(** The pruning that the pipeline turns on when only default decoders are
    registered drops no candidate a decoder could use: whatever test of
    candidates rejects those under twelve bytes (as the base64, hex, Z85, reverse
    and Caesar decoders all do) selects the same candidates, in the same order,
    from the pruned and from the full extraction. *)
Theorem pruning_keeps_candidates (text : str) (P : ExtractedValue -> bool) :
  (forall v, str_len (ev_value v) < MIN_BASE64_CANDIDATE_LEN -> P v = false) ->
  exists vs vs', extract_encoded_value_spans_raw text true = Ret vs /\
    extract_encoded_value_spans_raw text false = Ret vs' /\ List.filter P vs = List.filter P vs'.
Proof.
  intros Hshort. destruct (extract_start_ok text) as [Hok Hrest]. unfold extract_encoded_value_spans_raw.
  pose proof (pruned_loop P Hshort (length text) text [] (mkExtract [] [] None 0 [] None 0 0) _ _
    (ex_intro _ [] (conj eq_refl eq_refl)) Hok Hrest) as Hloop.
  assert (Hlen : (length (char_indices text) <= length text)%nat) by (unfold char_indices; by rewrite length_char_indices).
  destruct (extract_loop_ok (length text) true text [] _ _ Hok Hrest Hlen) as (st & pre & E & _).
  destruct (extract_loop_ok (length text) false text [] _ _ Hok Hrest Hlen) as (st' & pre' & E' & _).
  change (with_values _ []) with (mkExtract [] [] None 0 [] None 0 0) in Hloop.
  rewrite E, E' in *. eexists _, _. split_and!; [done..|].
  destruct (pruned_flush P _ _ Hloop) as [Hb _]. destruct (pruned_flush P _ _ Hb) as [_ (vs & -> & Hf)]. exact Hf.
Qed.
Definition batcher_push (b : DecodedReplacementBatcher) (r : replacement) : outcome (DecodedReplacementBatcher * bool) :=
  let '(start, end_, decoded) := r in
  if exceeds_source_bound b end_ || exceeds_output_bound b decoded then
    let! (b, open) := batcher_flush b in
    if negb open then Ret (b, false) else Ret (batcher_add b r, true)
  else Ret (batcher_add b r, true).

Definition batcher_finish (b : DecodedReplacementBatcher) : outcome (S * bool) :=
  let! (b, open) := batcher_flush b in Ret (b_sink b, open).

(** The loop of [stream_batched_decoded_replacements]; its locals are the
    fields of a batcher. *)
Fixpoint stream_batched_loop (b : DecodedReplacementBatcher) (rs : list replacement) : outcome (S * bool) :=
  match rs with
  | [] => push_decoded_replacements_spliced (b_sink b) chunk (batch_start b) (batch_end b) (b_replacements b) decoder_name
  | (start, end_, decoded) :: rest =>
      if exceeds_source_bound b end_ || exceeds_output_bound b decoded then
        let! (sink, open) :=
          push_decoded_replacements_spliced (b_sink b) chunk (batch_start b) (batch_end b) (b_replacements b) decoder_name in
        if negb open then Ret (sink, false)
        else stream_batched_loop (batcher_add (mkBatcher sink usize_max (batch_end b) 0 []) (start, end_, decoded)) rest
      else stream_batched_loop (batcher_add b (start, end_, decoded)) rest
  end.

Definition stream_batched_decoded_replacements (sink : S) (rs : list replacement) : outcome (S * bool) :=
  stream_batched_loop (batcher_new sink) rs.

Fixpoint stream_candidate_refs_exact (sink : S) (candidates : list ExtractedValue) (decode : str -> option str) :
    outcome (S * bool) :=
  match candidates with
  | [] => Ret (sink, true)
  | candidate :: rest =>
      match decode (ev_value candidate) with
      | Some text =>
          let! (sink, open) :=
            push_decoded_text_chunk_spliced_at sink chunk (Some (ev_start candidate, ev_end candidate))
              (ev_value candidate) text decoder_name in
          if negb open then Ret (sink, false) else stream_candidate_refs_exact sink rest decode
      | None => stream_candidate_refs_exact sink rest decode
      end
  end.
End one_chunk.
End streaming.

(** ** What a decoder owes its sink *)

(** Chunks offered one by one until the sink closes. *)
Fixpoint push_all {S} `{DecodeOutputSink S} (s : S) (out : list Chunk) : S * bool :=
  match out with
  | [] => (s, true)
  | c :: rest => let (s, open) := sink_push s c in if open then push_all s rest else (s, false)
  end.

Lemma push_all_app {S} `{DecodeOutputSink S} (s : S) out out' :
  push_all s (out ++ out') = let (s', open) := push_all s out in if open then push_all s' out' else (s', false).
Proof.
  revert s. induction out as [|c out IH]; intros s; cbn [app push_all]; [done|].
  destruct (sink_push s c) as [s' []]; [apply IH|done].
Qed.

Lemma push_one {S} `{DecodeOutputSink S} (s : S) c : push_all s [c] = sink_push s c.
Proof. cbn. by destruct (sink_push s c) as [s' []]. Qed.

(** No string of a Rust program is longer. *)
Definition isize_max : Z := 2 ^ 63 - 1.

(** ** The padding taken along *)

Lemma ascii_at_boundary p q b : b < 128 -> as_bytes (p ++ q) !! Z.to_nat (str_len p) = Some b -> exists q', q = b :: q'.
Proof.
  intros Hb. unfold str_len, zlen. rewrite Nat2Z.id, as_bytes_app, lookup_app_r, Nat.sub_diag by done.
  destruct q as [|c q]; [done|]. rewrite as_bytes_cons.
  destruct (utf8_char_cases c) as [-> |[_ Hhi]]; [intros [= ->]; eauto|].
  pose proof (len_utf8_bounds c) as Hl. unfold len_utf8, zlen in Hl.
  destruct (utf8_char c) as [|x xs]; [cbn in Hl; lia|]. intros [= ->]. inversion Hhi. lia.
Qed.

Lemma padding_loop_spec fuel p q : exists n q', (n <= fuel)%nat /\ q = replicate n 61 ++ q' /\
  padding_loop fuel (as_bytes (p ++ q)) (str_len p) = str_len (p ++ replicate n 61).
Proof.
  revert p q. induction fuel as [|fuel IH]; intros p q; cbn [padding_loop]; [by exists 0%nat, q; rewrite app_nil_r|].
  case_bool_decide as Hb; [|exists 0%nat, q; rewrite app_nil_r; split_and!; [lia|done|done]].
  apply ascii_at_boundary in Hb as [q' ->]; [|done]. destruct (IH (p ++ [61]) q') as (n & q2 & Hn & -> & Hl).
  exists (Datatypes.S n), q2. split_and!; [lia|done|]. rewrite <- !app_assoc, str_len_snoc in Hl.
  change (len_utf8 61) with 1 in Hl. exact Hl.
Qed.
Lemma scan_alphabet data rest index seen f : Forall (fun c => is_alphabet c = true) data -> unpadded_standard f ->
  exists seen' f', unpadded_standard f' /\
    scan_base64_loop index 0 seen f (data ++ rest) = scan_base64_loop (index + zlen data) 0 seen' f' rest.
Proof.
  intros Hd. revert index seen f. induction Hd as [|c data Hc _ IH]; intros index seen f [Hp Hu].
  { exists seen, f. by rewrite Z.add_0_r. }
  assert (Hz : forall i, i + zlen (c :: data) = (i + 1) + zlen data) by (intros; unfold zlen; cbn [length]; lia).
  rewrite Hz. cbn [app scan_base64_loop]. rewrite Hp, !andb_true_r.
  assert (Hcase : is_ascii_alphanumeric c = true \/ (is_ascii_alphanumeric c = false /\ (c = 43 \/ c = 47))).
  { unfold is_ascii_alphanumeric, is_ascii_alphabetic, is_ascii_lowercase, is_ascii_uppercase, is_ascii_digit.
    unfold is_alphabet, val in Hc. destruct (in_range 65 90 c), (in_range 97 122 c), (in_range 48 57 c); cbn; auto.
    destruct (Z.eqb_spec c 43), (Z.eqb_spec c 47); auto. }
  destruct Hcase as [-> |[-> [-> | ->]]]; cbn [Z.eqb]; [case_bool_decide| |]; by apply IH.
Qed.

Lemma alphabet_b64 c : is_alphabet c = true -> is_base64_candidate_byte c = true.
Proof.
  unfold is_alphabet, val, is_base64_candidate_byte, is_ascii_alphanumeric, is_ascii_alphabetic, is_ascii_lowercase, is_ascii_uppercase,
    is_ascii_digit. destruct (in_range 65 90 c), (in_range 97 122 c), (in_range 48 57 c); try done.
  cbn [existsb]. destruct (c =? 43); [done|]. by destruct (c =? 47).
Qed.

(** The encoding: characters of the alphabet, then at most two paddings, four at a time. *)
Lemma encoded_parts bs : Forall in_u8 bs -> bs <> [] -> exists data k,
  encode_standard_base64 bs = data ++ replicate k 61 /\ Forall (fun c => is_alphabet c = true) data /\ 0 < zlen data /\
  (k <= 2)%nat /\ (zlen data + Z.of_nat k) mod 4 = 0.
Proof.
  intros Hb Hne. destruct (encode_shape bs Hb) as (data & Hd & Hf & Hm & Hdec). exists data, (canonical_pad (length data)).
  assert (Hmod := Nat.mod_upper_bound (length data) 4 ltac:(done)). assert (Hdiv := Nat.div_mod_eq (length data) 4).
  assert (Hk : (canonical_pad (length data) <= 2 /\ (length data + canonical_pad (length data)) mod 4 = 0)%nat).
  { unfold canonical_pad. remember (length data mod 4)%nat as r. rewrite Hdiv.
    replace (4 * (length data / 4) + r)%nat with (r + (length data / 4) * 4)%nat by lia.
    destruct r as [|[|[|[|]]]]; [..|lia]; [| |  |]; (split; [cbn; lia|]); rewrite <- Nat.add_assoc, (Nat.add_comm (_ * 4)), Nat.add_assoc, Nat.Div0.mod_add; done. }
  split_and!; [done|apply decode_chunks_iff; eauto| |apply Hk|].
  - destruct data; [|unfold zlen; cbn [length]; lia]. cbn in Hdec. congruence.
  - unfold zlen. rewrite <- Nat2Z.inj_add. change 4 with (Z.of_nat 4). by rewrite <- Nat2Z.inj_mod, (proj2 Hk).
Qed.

-----

__Instructions for the task__: Take every line of the material that contains the word "DecodedReplacementBatcher", and copy it.

__Output for this exercise__:
Definition batcher_push (b : DecodedReplacementBatcher) (r : replacement) : outcome (DecodedReplacementBatcher * bool) :=
Definition batcher_finish (b : DecodedReplacementBatcher) : outcome (S * bool) :=
Fixpoint stream_batched_loop (b : DecodedReplacementBatcher) (rs : list replacement) : outcome (S * bool) :=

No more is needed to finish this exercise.